Di lereng Gunung Lawu, Gubernur Jatim pantau padat karya dana desa

Di lereng Gunung Lawu, Gubernur Jatim pantau padat karya dana desa

Gubernur Jatim Khofifah Indar Parawansa (dua kiri) didampingi Bupati Magetan Suprawoto (kiri) di sela memantau proyek padat karya tunai Program Dana Desa di lereng Gunung Lawu,  Kabupaten Magetan, Rabu (11/03/2020). (FOTO ANTARA Jatim/HO-Humas Pemprov Jatim/FA)
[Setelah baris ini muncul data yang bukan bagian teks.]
Lemma process_all_serial_witness :
  exists pkt evs,
    parse_serial_packet (conv:=raw_counts) frame_valve0 77 {[0]} = Ok (pkt, evs)
    /\ process_all evs true
       = (map (fun ev => self_plot_point (fst ev) (snd ev)) (firstn 9 evs)
          ++ flat_map
               (fun ev => self_update_act_state (snd ev)
                          :: (if true then [self_reset_heartbeat_timeout] else []))
               (skipn 9 evs))%list
    /\ (12 <= length (skipn 9 evs))%nat.
Proof.
  apply (process_all_serial (conv:=raw_counts) frame_valve0 77 {[0]} true).
  cbn; lia.
Defined.

(** X18.  On a message the decoder returned, [update_act_state] runs to its
    end exactly when the header was [TELEMETRY, ACT_STATE]; it then opens
    or closes the valve of the decoded id, once, before it logs.  On a
    message decoded under any other header it raises [AttributeError]
    before making any call. *)
Theorem update_act_state_decoded (h : PacketHeader) (message_bytes : list byte)
    (m : PacketMessage) :
  parse_packet_message h message_bytes = Ok (Some m) ->
  (h = header TELEMETRY ACT_STATE ->
   exists id state logged,
     m = ActuatorStatePacket (u32_at message_bytes 0) id state
     /\ id = byte_at message_bytes 4
     /\ value state = byte_at message_bytes 5
     /\ update_act_state m
        = ((match state with
            | ON => self_turn_on_valve id
            | OFF => self_turn_off_valve id
            end) :: map self_write_to_log logged, Ok tt))
  /\ (h <> header TELEMETRY ACT_STATE ->
      update_act_state m = ([], Raise AttributeError)).
Proof.
  intros Hdec. split.
  - intros ->. revert Hdec. unfold parse_packet_message, struct.unpack.
    cbn [type sub_type header struct.parse_format struct.codes_of struct.code_of
         Ascii.eqb Bool.eqb];
      cbn -[struct.le_uint firstn skipn length Nat.eqb Enum_call].
    destruct (Nat.eqb_spec (length message_bytes) 6) as [Hlen|Hlen]; [|discriminate].
    intros Hdec. pose proof (unpack_IBB _ Hlen) as Hunpack.
    unfold struct.unpack in Hunpack; cbn in Hunpack. rewrite Hlen in Hunpack.
    cbn in Hunpack. injection Hunpack as Htime Hid Hstate.
    revert Hdec. cbn -[Enum_call]. rewrite Htime, Hid, Hstate.
    destruct (Enum_call ActuatorState (byte_at message_bytes 5)) as [st|] eqn:Hst;
      [|discriminate].
    cbn. intros [= <-]. apply Enum_call_value in Hst.
    exists (byte_at message_bytes 4), st.
    destruct (Z.eqb_spec (byte_at message_bytes 4) 0) as [H0|H0];
      [|destruct (Z.eqb_spec (byte_at message_bytes 4) 13) as [H13|H13];
        [|destruct (Z.eqb_spec (byte_at message_bytes 4) 14) as [H14|H14]]].
    + exists ["////////////////////////////"; "Fire Valve: " +:+ format_state (state_actuator st)].
      repeat split; try assumption.
      unfold update_act_state. destruct st; cbn; rewrite H0; reflexivity.
    + exists ["Quick Disconnect: " +:+ format_state (state_actuator st)].
      repeat split; try assumption.
      unfold update_act_state. destruct st; cbn; rewrite H13; reflexivity.
    + exists ["Igniter: " +:+ format_state (state_actuator st); "////////////////////////////"].
      repeat split; try assumption.
      unfold update_act_state. destruct st; cbn; rewrite H14; reflexivity.
    + exists ["XV-" +:+ pretty (byte_at message_bytes 4) +:+ ": "
              +:+ format_state (state_actuator st)].
      repeat split; try assumption.
      unfold update_act_state. destruct st; cbn;
        destruct (Z.eqb_spec (byte_at message_bytes 4) 0); try contradiction;
        destruct (Z.eqb_spec (byte_at message_bytes 4) 13); try contradiction;
        destruct (Z.eqb_spec (byte_at message_bytes 4) 14); try contradiction;
        reflexivity.
  - intros Hne. revert Hdec.
    destruct h as [[] []]; try contradiction; unpack_cases; try discriminate;
      destruct (Nat.eqb _ _); cbn -[struct.le_uint firstn skipn Enum_call];
      try discriminate;
      try match goal with
        | |- context [Enum_call ?A ?v] =>
            destruct (Enum_call_total (A:=A) v) as [[e He]|He]; rewrite He;
            cbn -[struct.le_uint firstn skipn]
        end;
      try discriminate; intros [= <-]; reflexivity.
Qed.

Lemma update_act_state_decoded_witness :
  update_act_state (TemperaturePacket 1000 (Int 250) 2) = ([], Raise AttributeError)
  /\ exists id state logged,
       ActuatorStatePacket 10 3 ON
       = ActuatorStatePacket (u32_at [x0a; x00; x00; x00; x03; x01] 0) id state
       /\ id = byte_at [x0a; x00; x00; x00; x03; x01] 4
       /\ value state = byte_at [x0a; x00; x00; x00; x03; x01] 5
       /\ update_act_state (ActuatorStatePacket 10 3 ON)
          = ((match state with
              | ON => self_turn_on_valve id
              | OFF => self_turn_off_valve id
              end) :: map self_write_to_log logged, Ok tt).
Proof.
  split.
  - apply (proj2 (update_act_state_decoded (header TELEMETRY TEMPERATURE)
                    [xe8; x03; x00; x00; xfa; x00; x00; x00; x02]
                    (TemperaturePacket 1000 (Int 250) 2) eq_refl)).
    discriminate.
  - apply (proj1 (update_act_state_decoded (header TELEMETRY ACT_STATE)
                    [x0a; x00; x00; x00; x03; x01]
                    (ActuatorStatePacket 10 3 ON) eq_refl)).
    reflexivity.
Defined.

Lemma ticks_timeout (n : nat) (t : Z) : fst (ticks n t) = t - Z.of_nat n.
Proof.
  revert t; induction n as [|n IH]; intros t; [cbn; lia|].
  cbn [ticks]. unfold decrease_heartbeat at 1.
  specialize (IH (t - 1)). destruct (ticks n (t - 1)) as [t' calls'].
  cbn [fst] in *. lia.
Qed.

(** X19.  After a heartbeat reset the timeout is 6, whatever it was.  The
    first five timer ticks that follow only take and release the mutex;
    from the sixth on, each tick also reports the lost connection and
    logs for how many seconds the heartbeat has been missing: 1 at the
    sixth tick, one more at each further tick. *)
Theorem heartbeat_after_reset (t0 : Z) (n : nat) :
  fst (ticks n (fst (reset_heartbeat_timeout t0))) = 6 - Z.of_nat n
  /\ ((n < 5)%nat ->
      snd (decrease_heartbeat (fst (ticks n (fst (reset_heartbeat_timeout t0)))))
      = [heartbeat_mutex_lock; heartbeat_mutex_unlock])
  /\ ((5 <= n)%nat ->
      snd (decrease_heartbeat (fst (ticks n (fst (reset_heartbeat_timeout t0)))))
      = [heartbeat_mutex_lock;
         self_update_udp_connection_display CONNECTION_LOST;
         self_write_to_log
           ("Heartbeat not found for " +:+ pretty (Z.of_nat n - 4) +:+ " seconds");
         heartbeat_mutex_unlock]).
Proof.
  rewrite ticks_timeout. cbn [reset_heartbeat_timeout fst].
  split; [reflexivity|]. unfold decrease_heartbeat; cbn [snd]. split; intros Hn.
  - destruct (Z.leb_spec (6 - Z.of_nat n - 1) 0) as [Hle|Hgt]; [lia|reflexivity].
  - destruct (Z.leb_spec (6 - Z.of_nat n - 1) 0) as [Hle|Hgt]; [|lia].
    replace (Z.abs (6 - Z.of_nat n - 1) + 1) with (Z.of_nat n - 4) by lia.
    reflexivity.
Qed.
Saya datang ke sini untuk memastikan kegiatan padat karya tunai berjalan dengan baik
Surabaya (ANTARA) - Gubernur Jawa Timur Khofifah Indar Parawansa memantau proyek padat karya tunai program dana desa di lereng Gunung Lawu, tepatnya di Dusun Wonomulyo Desa Genilangit, Kabupaten Magetan, Rabu.

"Saya datang ke sini untuk memastikan kegiatan padat karya tunai berjalan dengan baik," katanya di sela pemantauan yang ditemani sejumlah kepala organisasi perangkat daerah (OPD) Pemprov Jatim dan Bupati Magetan Suprawoto.

Berdasarkan siaran pers yang diterima ANTARA di Surabaya, Gubernur Khofifah menyampaikan bahwa pembangunan infrastruktur dari program padat karya akan berdampak pada peningkatan pemasukan warga desa.

Di lokasi tersebut, orang nomor satu di Pemprov Jatim itu melihat langsung pekerjaan padat karya peningkatan jalan usaha tani oleh warga desa setempat.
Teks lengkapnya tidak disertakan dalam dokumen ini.